SECTION 5 - PROPRIETARY INFORMATION/INVENTIONS.
(a) PROPRIETARY INFORMATION. During his employment pursuant to
this Agreement and at any time thereafter, Executive shall
not disclose, or cause to be disclosed in any manner, to any
corporation, partnership, person, group, or entity (other
than to Company employees or authorized representatives, or
in the ordinary course of business consistent with Company
policy regarding trade secrets) or otherwise use for any
purpose other than the Company's business, any trade secrets
or confidential or proprietary information of the Company,
including, but not limited to, the following:
(a) the Company's customer or prospective
customer lists;
(b) information concerning the Company's
promotional, pricing, or marketing
practices;
(c) the Company's business records; and
(d) the Company's trade secrets and other
confidential and proprietary
information.
Upon termination of employment under any circumstances, Executive or
his estate or representatives, shall promptly return to the Company
all property of the Company including any and all electronic devices
and related data storage devices and shall destroy or erase any data
which cannot be returned.
This Section 5 shall survive the termination of this Agreement.
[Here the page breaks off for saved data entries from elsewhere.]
(* ===== verification/MinMax.v ===== *)
(** * Minimum, maximum and clamping across integer types

    Models [src/cxxkit/numerics/safe_minmax.hpp] on the integer types, over [SafeMath.SafeCompare]. *)

From stdpp Require Import prelude.
From Stdlib Require Import ZArith Lia.
From S2P Require Import Prelude CxxInt SafeMath.
Import SafeCompare.

#[local] Open Scope Z_scope.
#[local] Open Scope cxx_scope.

(** ** safe_minmax.hpp *)
Module SafeMinMax.

(** [Limits<T>::lowest] and [Limits<T>::max]: constants of type [T]. *)
Definition Limits_lowest (T : itype) : tval := TV T (lowest T).
Definition Limits_max (T : itype) : tval := TV T (max T).

(** [MType<T1, T2>::min_t]: the type with the lowest minimum, on a tie the one with
    the lowest maximum. *)
Definition min_t (T1 T2 : itype) : itype :=
  if safe_lt (Limits_lowest T1) (Limits_lowest T2) then T1
  else if safe_gt (Limits_lowest T1) (Limits_lowest T2) then T2
  else if safe_le (Limits_max T1) (Limits_max T2) then T1 else T2.

(** [MType<T1, T2>::max_t] *)
Definition max_t (T1 T2 : itype) : itype :=
  if safe_ge (Limits_max T1) (Limits_max T2) then T1 else T2.

(** [TypeOr<A, B>]: the requested type or the default one; [None] is the
    [static_assert] on its range. *)
Definition TypeOr (A : option itype) (B : itype) : option itype :=
  let type := default B A in
  if safe_le (Limits_lowest type) (Limits_lowest B) && safe_ge (Limits_max type) (Limits_max B)
  then Some type else None.

Definition safe_min_as (R2 : itype) (a b : tval) : tval := if safe_lt a b then cast R2 a else cast R2 b.
Definition safe_max_as (R2 : itype) (a b : tval) : tval := if safe_gt a b then cast R2 a else cast R2 b.

Definition safe_min (R : option itype) (a b : tval) : option tval :=
  R2 ← TypeOr R (min_t (ty a) (ty b)); Some (safe_min_as R2 a b).
Definition safe_max (R : option itype) (a b : tval) : option tval :=
  R2 ← TypeOr R (max_t (ty a) (ty b)); Some (safe_max_as R2 a b).

(** [ClampType<T, L, H>] *)
Definition r_min (T L H : itype) : option tval :=
  m ← safe_min None (Limits_lowest H) (Limits_lowest T); safe_max None (Limits_lowest L) m.
Definition r_max (T L H : itype) : option tval :=
  m ← safe_max None (Limits_max L) (Limits_max T); safe_min None (Limits_max H) m.

Definition AcceptableType (T L H A : itype) : bool :=
  let not_too_large := (sizeof A <=? sizeof L) || (sizeof A <=? sizeof H) || (sizeof A <=? sizeof T) in
  let range_contained :=
    match r_min T L H, r_max T L H with
    | Some lo, Some hi => safe_le (Limits_lowest A) lo && safe_le hi (Limits_max A)
    | _, _ => false
    end in
  not_too_large && range_contained.

Definition best_signed_type (T L H : itype) : itype :=
  if AcceptableType T L H I8 then I8
  else if AcceptableType T L H I16 then I16
  else if AcceptableType T L H I32 then I32 else I64.

Definition best_unsigned_type (T L H : itype) : itype :=
  if AcceptableType T L H U8 then U8
  else if AcceptableType T L H U16 then U16
  else if AcceptableType T L H U32 then U32 else U64.

Definition ClampType (T L H : itype) : option itype :=
  let type :=
    if is_signed T then
      if AcceptableType T L H (best_signed_type T L H) then best_signed_type T L H else best_unsigned_type T L H
    else
      if AcceptableType T L H (best_unsigned_type T L H) then best_unsigned_type T L H else best_signed_type T L H in
  if AcceptableType T L H type then Some type else None.

Definition safe_clamp_as (R2 : itype) (x lo hi : tval) : run tval :=
  do _ <- check (safe_le lo hi);
  Ret (if safe_le x lo then cast R2 lo else if safe_ge x hi then cast R2 hi else cast R2 x).

Definition safe_clamp (R : option itype) (x lo hi : tval) : option (run tval) :=
  type ← ClampType (ty x) (ty lo) (ty hi);
  R2 ← TypeOr R type;
  Some (safe_clamp_as R2 x lo hi).

(** *** The compile-time choices, by evaluation over all types *)
Definition for_types2 (P : itype -> itype -> bool) : bool :=
  forallb (fun T => forallb (P T) all_itypes) all_itypes.
Definition for_types3 (P : itype -> itype -> itype -> bool) : bool :=
  forallb (fun T => for_types2 (P T)) all_itypes.

Lemma in_all_itypes (T : itype) : In T all_itypes.
Proof. destruct T; cbn; tauto. Qed.

Lemma for_types2_spec (P : itype -> itype -> bool) : for_types2 P = true -> forall T L, P T L = true.
Proof.
  unfold for_types2. rewrite forallb_forall. intros H T L.
  specialize (H T (in_all_itypes T)). rewrite forallb_forall in H. exact (H L (in_all_itypes L)).
Qed.

Lemma for_types3_spec (P : itype -> itype -> itype -> bool) : for_types3 P = true -> forall T L H, P T L H = true.
Proof.
  unfold for_types3. rewrite forallb_forall. intros HP T. apply for_types2_spec, HP, in_all_itypes.
Qed.

Lemma type_or_default (T : itype) : TypeOr None T = Some T.
Proof. by destruct T. Qed.

Lemma min_t_range (T1 T2 : itype) (a b : Z) :
  in_type T1 a -> in_type T2 b -> in_type (min_t T1 T2) (Z.min a b).
Proof.
  intros Ha Hb.
  assert (E : (lowest (min_t T1 T2) <=? Z.min (lowest T1) (lowest T2)) &&
              (Z.min (max T1) (max T2) <=? max (min_t T1 T2)) = true).
  { exact (for_types2_spec (fun T1 T2 => (lowest (min_t T1 T2) <=? Z.min (lowest T1) (lowest T2)) &&
              (Z.min (max T1) (max T2) <=? max (min_t T1 T2))) ltac:(vm_compute; reflexivity) T1 T2). }
  zbool. unfold in_type in *. lia.
Qed.

Lemma max_t_range (T1 T2 : itype) (a b : Z) :
  in_type T1 a -> in_type T2 b -> in_type (max_t T1 T2) (Z.max a b).
Proof.
  intros Ha Hb.
  assert (E : (lowest (max_t T1 T2) <=? Z.max (lowest T1) (lowest T2)) &&
              (Z.max (max T1) (max T2) <=? max (max_t T1 T2)) = true).
  { exact (for_types2_spec (fun T1 T2 => (lowest (max_t T1 T2) <=? Z.max (lowest T1) (lowest T2)) &&
              (Z.max (max T1) (max T2) <=? max (max_t T1 T2))) ltac:(vm_compute; reflexivity) T1 T2). }
  zbool. unfold in_type in *. lia.
Qed.

(** [safe_min] and [safe_max] on any two integer types compile at their default
    return type and return the smaller and the larger of the two values, untruncated,
    in one of the two argument types. *)
Theorem safe_min_max_correct (a b : tval) :
  well_typed a -> well_typed b ->
  safe_min None a b = Some (TV (min_t (ty a) (ty b)) (Z.min (val a) (val b))) /\
  safe_max None a b = Some (TV (max_t (ty a) (ty b)) (Z.max (val a) (val b))) /\
  min_t (ty a) (ty b) ∈ [ty a; ty b] /\ max_t (ty a) (ty b) ∈ [ty a; ty b].
Proof.
  intros Ha Hb. unfold safe_min, safe_max. rewrite !type_or_default. cbn [mbind option_bind].
  unfold safe_min_as, safe_max_as, cast, safe_lt, safe_gt.
  rewrite !safe_exact by (done || apply _).
  pose proof (min_t_range _ _ _ _ Ha Hb) as Hmin. pose proof (max_t_range _ _ _ _ Ha Hb) as Hmax.
  rewrite Z.gtb_ltb. split; [|split].
  - destruct (Z.ltb_spec (val a) (val b)); rewrite convert_id; f_equal; (f_equal; lia) ||
      (first [replace (val a) with (Z.min (val a) (val b)) by lia|replace (val b) with (Z.min (val a) (val b)) by lia]; done).
  - destruct (Z.ltb_spec (val b) (val a)); rewrite convert_id; f_equal; (f_equal; lia) ||
      (first [replace (val a) with (Z.max (val a) (val b)) by lia|replace (val b) with (Z.max (val a) (val b)) by lia]; done).
  - unfold min_t, max_t. split; repeat case_match; set_solver.
Qed.

Lemma safe_min_max_correct_witness :
  safe_min None (TV I8 (-5)) (TV U64 7) = Some (TV I8 (-5)) /\
  safe_max None (TV I8 (-5)) (TV U64 7) = Some (TV U64 7).
Proof.
  destruct (safe_min_max_correct (TV I8 (-5)) (TV U64 7) ltac:(split; cbn; lia) ltac:(split; cbn; lia))
    as (H1 & H2 & _).
  split; [exact H1|exact H2].
Defined.

(** What the clamp type promises, as a test on the three types: it exists, holds the
    range of the result, is no larger than the largest argument, and keeps the
    signedness of the first argument, at the smallest size, when a type can. *)
Definition clamp_range (T L H : itype) : Z * Z :=
  (Z.max (lowest L) (Z.min (lowest H) (lowest T)), Z.min (max H) (Z.max (max L) (max T))).

Definition clamp_type_test (T L H : itype) : bool :=
  match ClampType T L H with
  | Some A =>
      (lowest A <=? fst (clamp_range T L H)) && (snd (clamp_range T L H) <=? max A) &&
      (sizeof A <=? Z.max (sizeof T) (Z.max (sizeof L) (sizeof H))) &&
      forallb (fun B => negb (Bool.eqb (is_signed B) (is_signed T) && AcceptableType T L H B) ||
                        Bool.eqb (is_signed A) (is_signed T) && (sizeof A <=? sizeof B)) all_itypes
  | None => false
  end.

Lemma clamp_type_ok (T L H : itype) : clamp_type_test T L H = true.
Proof. apply for_types3_spec. vm_compute. reflexivity. Qed.

(** C40: [safe_clamp] compiles for every triple of integer types and, when the bounds
    are ordered, returns the value of the closed interval nearest to its argument,
    without truncation, in a type no larger than the largest argument type and, where an
    acceptable type of the first argument's signedness exists, the smallest such type;
    when the bounds are not ordered the check aborts. *)
Theorem safe_clamp_correct (x lo hi : tval) :
  well_typed x -> well_typed lo -> well_typed hi ->
  exists R, ClampType (ty x) (ty lo) (ty hi) = Some R /\
    sizeof R <= Z.max (sizeof (ty x)) (Z.max (sizeof (ty lo)) (sizeof (ty hi))) /\
    (forall A, is_signed A = is_signed (ty x) -> AcceptableType (ty x) (ty lo) (ty hi) A = true ->
       is_signed R = is_signed (ty x) /\ sizeof R <= sizeof A) /\
    safe_clamp None x lo hi =
      Some (if val lo <=? val hi then Ret (TV R (Z.max (val lo) (Z.min (val x) (val hi)))) else Fatal).
Proof.
  intros Hx Hl Hh. pose proof (clamp_type_ok (ty x) (ty lo) (ty hi)) as E. unfold clamp_type_test in E.
  unfold safe_clamp. destruct (ClampType (ty x) (ty lo) (ty hi)) as [R|] eqn:EC; [|done].
  cbn [mbind option_bind]. rewrite type_or_default. cbn [mbind option_bind].
  unfold clamp_range in E. cbn [fst snd] in E. zbool.
  exists R. split; [done|]. split; [done|]. split.
  { intros A EA HA. rewrite forallb_forall in H0. specialize (H0 A (in_all_itypes A)).
    rewrite EA, HA, Bool.eqb_reflx in H0. cbn in H0. zbool. split; [by apply Bool.eqb_prop|done]. }
  f_equal.
  unfold safe_clamp_as, check, safe_le, safe_ge, cast. rewrite !safe_exact by (done || apply _).
  destruct (Z.leb_spec (val lo) (val hi)); cbn [run_bind]; [|done]. f_equal.
  unfold well_typed, in_type in *. rewrite Z.geb_leb.
  destruct (Z.leb_spec (val x) (val lo)); [|destruct (Z.leb_spec (val hi) (val x))];
    rewrite convert_id by (unfold in_type; lia); f_equal; lia.
Qed.

Lemma safe_clamp_correct_witness :
  exists R, ClampType I32 U8 I64 = Some R /\
    safe_clamp None (TV I32 (-9)) (TV U8 3) (TV I64 (2 ^ 40)) = Some (Ret (TV R 3)).
Proof.
  destruct (safe_clamp_correct (TV I32 (-9)) (TV U8 3) (TV I64 (2 ^ 40))) as (R & H1 & _ & _ & H2);
    [split; cbn; lia|split; cbn; lia|split; cbn; lia|].
  exists R. split; [exact H1|exact H2].
Defined.

End SafeMinMax.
(b) INVENTIONS. Executive will communicate to the Company
promptly and fully and hereby assigns all of Executive's
rights in all inventions or improvements made or conceived
by Executive (alone or jointly with others) during
Executive's employment and for a period of one year
thereafter, which are along the lines of the business, work
or investigations of the Company or which result from or are
suggested by any work Executive may do for the Company.
Executive agrees that any such invention or improvement,
whether or not patentable, shall be and remain the sole and
exclusive property of the Company. Executive agrees to keep
and maintain adequate and current written records of all
such inventions or improvements at all stages thereof, which
records shall be and remain the property of the Company.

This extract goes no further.